The undergraduates have yet to return for the next academic term, and Cambridge is asleep. On the sunny ten-minute walk from the station to Ali Smith’s house I pass barely a soul. So it’s good that Ali has emailed clear instructions. ‘Turn right up a tiny road,’ they conclude. ‘It looks like a driveway. It’s our street.’ In fact, when you reach it, it feels neither like a driveway nor a street, but more like a small enchanted world – a terrace of little cottages on one side, tiny gardens opposite. Ali and her partner, Sarah, live in one of the cottages and work in another, and it’s in the working one that Ali’s waiting for me, in a room full of towers of books and old LPs.

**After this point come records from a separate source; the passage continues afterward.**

(** * Resume parser: section segmentation, formatting and accuracy scoring

    A shallow embedding of the pure functions of [resume_parser.py]:
    [detect_sections], [format_sections], [normalize_text],
    [levenshtein_distance] and [calculate_accuracy], together with the
    fragments of Python's [str] and [re] modules they rely on.

    Modelling conventions.
    - A Python [str] is a list of characters ([list ascii]).  The character
      classes ([\s], [\d], [\w]), the case mappings and the case-insensitive
      matching are those Python gives to the code points below 128; the
      other characters have no class and no case.  A statement that is true
      of ASCII text only says so with [is_ascii].
    - Python integers are [nat] (all the integers of this program are
      lengths, indices and distances).
    - Lookups that raise in Python ([d[k]] on a missing key, [l[i]] out of
      range) return [None]; the functions that use them live in the
      [option] monad, and are shown to always return a value.
    - A Python float is an IEEE 754 binary64 number ([spec_float], with
      the operations of [SpecFloat] at precision 53); [a / b] on integers
      and [round(x, 2)] return the float nearest to the exact quotient and
      to the exact decimal. *)

From Stdlib Require Import String Ascii List Bool Arith Lia ZArith QArith.
From Stdlib Require Import Floats.SpecFloat.
Import ListNotations.

Local Open Scope nat_scope.
Local Open Scope list_scope.

(** ** Python strings *)

Definition str : Type := list ascii.

(** A string literal. *)
Definition lit (s : string) : str := list_ascii_of_string s.

Fixpoint str_eqb (a b : str) : bool :=
  match a, b with
  | [], [] => true
  | x :: a', y :: b' => Ascii.eqb x y && str_eqb a' b'
  | _, _ => false
  end.

Definition code (c : ascii) : nat := nat_of_ascii c.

I sink into a low sofa, and across the rush mat opposite me Ali, small, dark and bright-eyed, settles cross-legged on a large cushion. Her black and white cat weaves to and fro between us.

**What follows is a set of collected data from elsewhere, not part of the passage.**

(** One event of the recorder is pending, due on the day that is the
    number of samples the recorder has taken. *)
Record samples_counted (s : state) : Prop := {
  sc_urgent : Forall (fun e => ev_call e = Until -> ev_prio e = URGENT)
                     (queue (env s));
  sc_one : total_weight monitor_weight (queue (env s)) = 1;
  sc_count : exists k, (0 <= k <= SIMULATION_TIME cfg)%Z /\
                       Forall (tick_of k) (queue (env s)) /\
                       tally s = k
}.

End SampleCount.

(** *** Arrivals in the order of the identifiers *)

(** The identifier and the arrival time of the patient an event stands
    for.  A patient process reads [env.now] as its arrival time when it
    starts, which is at the time of its [Initialize] event. *)
Definition call_frames (t : Q) (c : callback) : list (nat * Q) :=
  match c with
  | Initialize_patient id _ _ => [(id, t)]
  | Request_granted p | Stay_timeout p => [(patient_id p, arrival_time p)]
  | _ => []
  end.

Definition entry_frames (e : entry) : list (nat * Q) :=
  call_frames (ev_time e) (ev_call e).

(** At time [t] the generator starts the process of a new patient; the
    other callbacks keep their patient. *)
Definition frames_after (t : Q) (c : callback) : list (nat * Q) :=
  match c with
  | Arrival_timeout j => [(j, (t + 0)%Q)]
  | _ => call_frames t c
  end.

Definition waiting_frames (s : state) : list (nat * Q) :=
  map (fun r => (patient_id (req_owner r), arrival_time (req_owner r)))
      (put_queue (beds s)).

Definition logged_frames (s : state) : list (nat * Q) :=
  map (fun r => (Patient_ID r, Arrival_Time r)) (patients (hospital s)).

Definition live_frames (s : state) : list (nat * Q) :=
  flat_map entry_frames (queue (env s)) ++ waiting_frames s ++ logged_frames s.

Definition in_arrival_order (l : list (nat * Q)) : Prop :=
  forall a b, In a l -> In b l -> fst a < fst b -> (snd a <= snd b)%Q.

(** No patient has arrived after the clock, and a larger identifier means
    a later arrival, or one at the same time. *)
Record arrivals_ordered (s : state) : Prop := {
  ao_past : Forall (fun f => (snd f <= now (env s))%Q) (live_frames s);
  ao_order : in_arrival_order (live_frames s)
}.

(** *** Before the horizon *)

(** What a callback that runs at time [t] may schedule: never the [until]
    event; at priority [URGENT] only at once, with the delay 0 of a process
    that starts; a release only at once as well. *)
Definition scheduled_at (t : Q) (x : entry) : Prop :=
  ev_call x <> Until /\
  (ev_prio x = NORMAL \/ ev_time x = (t + 0)%Q) /\
  (ev_call x = Release_processed -> ev_time x = (t + 0)%Q).

Definition release_weight (e : entry) : nat :=
  match ev_call e with Release_processed => 1 | _ => 0 end.

Section Horizon.

Variable cfg : config.

Definition prio_ok (x : entry) : Prop :=
  ev_prio x = NORMAL \/
  (ev_time x < inject_Z (SIMULATION_TIME cfg))%Q \/
  ev_call x = Until.

(** Between two events the clock is before the horizon; the [until] event
    is urgent, and what else is urgent is due before the horizon; a
    release that is pending was made at the present time or before. *)
Record before_horizon (s : state) : Prop := {
  bh_now : (now (env s) < inject_Z (SIMULATION_TIME cfg))%Q;
  bh_prio : Forall prio_ok (queue (env s));
  bh_urgent : Forall (fun x => ev_call x = Until -> ev_prio x = URGENT)
                     (queue (env s));
  bh_release : Forall (fun x => ev_call x = Release_processed ->
                                (ev_time x <= now (env s))%Q)
                      (queue (env s))
}.

(** The users of the resource and the slots that were released but not
    yet handed over. *)
Definition slots_taken (s : state) : Z :=
  (Z.of_nat (length (users (beds s)))
   + Z.of_nat (total_weight release_weight (queue (env s))))%Z.

(** A request waits only when no slot is free. *)
Definition no_idle_slot (s : state) : Prop :=
  put_queue (beds s) <> [] -> (capacity cfg <= slots_taken s)%Z.

End Horizon.

(* ------------------------------------------------------------------ *)
(** * Vocabulary of the binary64 model *)





(** *** Discharge times *)







(** *** The calculator page *)




(* ------------------------------------------------------------------ *)
(** * Proofs *)

(** Reduce the projections of an updated state, and nothing else. *)
Ltac project :=
  cbn [env beds hospital draws admissions now eid queue users put_queue
       occupied_beds occupancy times patients
       on_env on_beds on_hospital next_draw note_admission schedule
       process_exit record_occupancy add_occupied append_patient
       do_release monitor_occupancy admit_patient_granted admit_patient_leave
       ev_time ev_prio ev_eid ev_call
       req_priority req_time req_owner
       patient_id p_type length_of_stay arrival_time has_nmcr_delay reason
       total_length_of_stay priority
       run_callback fst snd] in *.

Lemma Qltb_lt x y : Qltb x y = true <-> (x < y)%Q.
Proof.
  unfold Qltb. rewrite negb_true_iff. split; intro H.
  - apply Qnot_le_lt. intro L. apply Qle_bool_iff in L. congruence.
  - destruct (Qle_bool y x) eqn:E; [|reflexivity].
    apply Qle_bool_iff in E. exfalso. revert E. apply Qlt_not_le, H.
Qed.

Lemma Qltb_ge x y : Qltb x y = false <-> (y <= x)%Q.
Proof.
  unfold Qltb. rewrite negb_false_iff. apply Qle_bool_iff.
Qed.


(* ------------------------------------------------------------------ *)
(** ** Lists kept in order: what insertion preserves *)

Lemma heappush_perm e q : Permutation (heappush e q) (e :: q).
Proof.
  induction q as [|x q IH]; simpl; [reflexivity|].
  destruct (entry_ltb e x); [reflexivity|].
  rewrite IH. apply perm_swap.
Qed.

Lemma insert_request_perm x l : Permutation (insert_request x l) (x :: l).
Proof.
  induction l as [|y l IH]; simpl; [reflexivity|].
  destruct (request_ltb y x); [|reflexivity].
  rewrite IH. apply perm_swap.
Qed.

Lemma sort_requests_perm l : Permutation (sort_requests l) l.
Proof.
  induction l as [|x l IH]; simpl; [reflexivity|].
  rewrite insert_request_perm. apply perm_skip, IH.
Qed.

Lemma sorted_append_perm r q : Permutation (sorted_append r q) (r :: q).
Proof.
  unfold sorted_append. rewrite sort_requests_perm.
  symmetry. apply Permutation_cons_append.
Qed.

Lemma Forall_heappush (P : entry -> Prop) e q :
  Forall P (heappush e q) <-> P e /\ Forall P q.
Proof.
  split.
  - intro H. apply (Permutation_Forall (heappush_perm e q)) in H.
    inversion H; auto.
  - intros [He Hq]. apply (Permutation_Forall (Permutation_sym (heappush_perm e q))).
    constructor; assumption.
Qed.

Lemma Forall_sorted_append (P : request -> Prop) r q :
  Forall P (sorted_append r q) <-> P r /\ Forall P q.
Proof.
  split.
  - intro H. apply (Permutation_Forall (sorted_append_perm r q)) in H.
    inversion H; auto.
  - intros [He Hq].
    apply (Permutation_Forall (Permutation_sym (sorted_append_perm r q))).
    constructor; assumption.
Qed.

Lemma In_heappush x e q : In x (heappush e q) <-> x = e \/ In x q.
Proof.
  split; intro H.
  - apply (Permutation_in _ (heappush_perm e q)) in H. destruct H; auto.
  - apply (Permutation_in _ (Permutation_sym (heappush_perm e q))).
    destruct H; [left; auto | right; auto].
Qed.


Lemma total_weight_perm {A} (w : A -> nat) l l' :
  Permutation l l' -> total_weight w l = total_weight w l'.
Proof.
  unfold total_weight. induction 1; simpl; lia.
Qed.

Lemma total_weight_heappush w e q :
  total_weight w (heappush e q) = w e + total_weight w q.
Proof.
  rewrite (total_weight_perm w (heappush_perm e q)). reflexivity.
Qed.

Lemma total_weight_nil {A} (w : A -> nat) : total_weight w [] = 0.
Proof. reflexivity. Qed.

Lemma total_weight_cons {A} (w : A -> nat) x l :
  total_weight w (x :: l) = w x + total_weight w l.
Proof. reflexivity. Qed.

Lemma length_sorted_append r q : length (sorted_append r q) = S (length q).
Proof.
  rewrite (Permutation_length (sorted_append_perm r q)). reflexivity.
Qed.

Lemma length_remove_request id l :
  length (remove_request id l) <= length l <= S (length (remove_request id l)).
Proof.
  induction l as [|x l IH]; simpl; [lia|].
  destruct (patient_id (req_owner x) =? id); simpl; lia.
Qed.

(* ------------------------------------------------------------------ *)
(** ** How each piece of a process moves the state *)

Section Transitions.

Variable cfg : config.
Variable rng : generator.


Lemma trigger_put_cases s : trigger_put_spec cfg s (trigger_put cfg s).
Proof.
  unfold trigger_put.
  destruct (put_queue (beds s)) as [|r rest] eqn:Hq; [constructor|].
  destruct (Z.ltb_spec (Z.of_nat (length (users (beds s)))) (capacity cfg)).
  - apply (tp_grant cfg s Hq). assumption.
  - constructor.
Qed.


Lemma patient_generator_loop_cases id s :
  generator_loop_spec cfg rng id s (patient_generator_loop cfg rng id s).
Proof.
  unfold patient_generator_loop.
  destruct (Qltb (now (env s)) (inject_Z (SIMULATION_TIME cfg))) eqn:Hlt;
    [|constructor].
  destruct (Qeq_bool (sum_rates (ARRIVAL_RATES cfg)) 0) eqn:Hz; [constructor|].
  unfold exponential. apply gl_sleep.
  - apply Qltb_lt, Hlt.
  - intro H. apply Qeq_bool_iff in H. congruence.
Qed.

End Transitions.

(* ------------------------------------------------------------------ *)
(** ** Invariants of the event loop *)

Section Invariants.

Variable cfg : config.
Variable rng : generator.

(** A property of the initial state that every processed event preserves
    holds after any number of events. *)
Lemma after_invariant (P : state -> Prop) :
  P (initial_state cfg) ->
  (forall s s', P s -> step cfg rng s = Running s' -> P s') ->
  forall n s, after cfg rng n = Some s -> P s.
Proof.
  intros Hinit Hstep. induction n as [|n IH]; simpl; intros s H.
  - inversion H. subst. exact Hinit.
  - destruct (after cfg rng n) as [s0|]; [|discriminate].
    destruct (step cfg rng s0) as [s1| |] eqn:Hs; try discriminate.
    inversion H. subst. apply (Hstep s0); [apply IH; reflexivity | exact Hs].
Qed.

(** The [until] event changes nothing but the clock and the heap. *)
Lemma stop_keeps s final :
  step cfg rng s = StopSimulation final ->
  hospital final = hospital s /\ beds final = beds s /\
  admissions final = admissions s /\ draws final = draws s /\
  exists e, queue (env s) = e :: queue (env final) /\ ev_call e = Until /\
            now (env final) = ev_time e.
Proof.
  unfold step. destruct (queue (env s)) as [|e q] eqn:Hq; [discriminate|].
  destruct (ev_call e) eqn:Hc; try discriminate.
  intro H. inversion H. subst. simpl. repeat split; try reflexivity.
  exists e. auto.
Qed.

(** Every other event: the head of the heap is popped, the clock moves to
    its time, and its callback runs. *)
Lemma running_inv s s' :
  step cfg rng s = Running s' ->
  exists e q, queue (env s) = e :: q /\ ev_call e <> Until /\
    s' = run_callback cfg rng (ev_call e)
           (on_env (fun v => {| now := ev_time e; eid := eid v; queue := q |}) s).
Proof.
  unfold step. destruct (queue (env s)) as [|e q] eqn:Hq; [discriminate|].
  intro H. exists e, q. split; [reflexivity|].
  destruct (ev_call e) eqn:Hc; inversion H; subst; split;
    try reflexivity; discriminate.
Qed.

(** *** Counting beds *)


Ltac count_beds :=
  project;
  rewrite ?total_weight_heappush, ?total_weight_cons, ?total_weight_nil, ?length_app;
  unfold is_granted, is_staying; project; cbn [length];
  fold is_granted; fold is_staying.

Lemma beds_counted_trigger_put s s' :
  trigger_put_spec cfg s s' -> beds_counted cfg s -> beds_counted cfg s'.
Proof.
  intros H [H1 H2 H3 H4].
  destruct H as [|r rest Hq Hlt]; constructor; count_beds; auto; lia.
Qed.

Lemma beds_counted_generator_loop id s s' :
  generator_loop_spec cfg rng id s s' -> beds_counted cfg s -> beds_counted cfg s'.
Proof.
  intros H [H1 H2 H3 H4]. destruct H; constructor; count_beds; auto; lia.
Qed.

Lemma beds_counted_initial :
  (0 <= capacity cfg)%Z -> beds_counted cfg (initial_state cfg).
Proof.
  intro Hc. unfold initial_state. constructor; count_beds; auto; lia.
Qed.

Lemma within_capacity_snoc l c :
  Forall (within_capacity cfg) l -> (0 <= c <= capacity cfg)%Z ->
  Forall (within_capacity cfg) (l ++ [c]).
Proof.
  intros Hl Hc. apply Forall_app. split; [assumption|]. constructor; auto.
Qed.

Lemma beds_counted_step s s' :
  beds_counted cfg s -> step cfg rng s = Running s' -> beds_counted cfg s'.
Proof.
  intros Hs Hstep. apply running_inv in Hstep.
  destruct Hstep as (e & q & Hq & Hne & ->).
  destruct Hs as [H1 H2 H3 H4]. rewrite Hq in H1, H2.
  rewrite total_weight_cons in H1, H2.
  unfold is_staying at 1 in H1. unfold is_granted at 1 in H2.
  destruct (ev_call e) eqn:Hc; project; try congruence.
  - (* Initialize_monitor *)
    constructor; count_beds; try lia. apply within_capacity_snoc; auto. lia.
  - (* Monitor_timeout *)
    constructor; count_beds; try lia. apply within_capacity_snoc; auto. lia.
  - (* Initialize_generator *)
    eapply beds_counted_generator_loop; [apply patient_generator_loop_cases|].
    constructor; count_beds; auto.
  - (* Arrival_timeout *)
    unfold patient_generator_resume, choice, exponential.
    eapply beds_counted_generator_loop; [apply patient_generator_loop_cases|].
    constructor; count_beds; auto.
  - (* Initialize_patient *)
    unfold admit_patient_start, nmcr_outcome, rand, exponential.
    repeat match goal with
           | |- context [if ?b then _ else _] => destruct b
           | |- context [match ?b with Internal => _ | External => _ end] => destruct b
           end;
      (eapply beds_counted_trigger_put; [apply trigger_put_cases|];
       constructor; count_beds; auto;
       rewrite length_sorted_append || idtac; auto).
  - (* Request_granted *)
    constructor; count_beds; try lia. apply within_capacity_snoc; auto. lia.
  - (* Stay_timeout *)
    pose proof (length_remove_request (patient_id p) (users (beds s))).
    constructor; count_beds; try lia. apply within_capacity_snoc; auto. lia.
  - (* Release_processed *)
    eapply beds_counted_trigger_put; [apply trigger_put_cases|].
    constructor; count_beds; auto.
  - (* Process_ended *)
    constructor; count_beds; auto.
Qed.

As a child growing up in a council house in the Scottish Highlands, Ali says, she was ‘shy and outgoing – both at once’, and perhaps this is true of her still. Reading her books, and meeting her in person, you can’t but feel warmed by her generosity, her bursting desire to share her enthusiasms and insights, and her appetite for life. But at the same time she’s ambivalent about the public personae writers these days are obliged to adopt. ‘You have to develop a means of surviving it,’ she says, ‘and either that becomes a performative self or for me it’s meant devising a self who can still be the real self talking about real things, like I am now to you.’ Speaking on stage at festivals is exhausting, she says, and she doesn’t really enjoy it. ‘But I’ve developed a means of dealing with it. I used to just get angry. I’ve trained myself to stop being annoyed that I’ve got to be in public.’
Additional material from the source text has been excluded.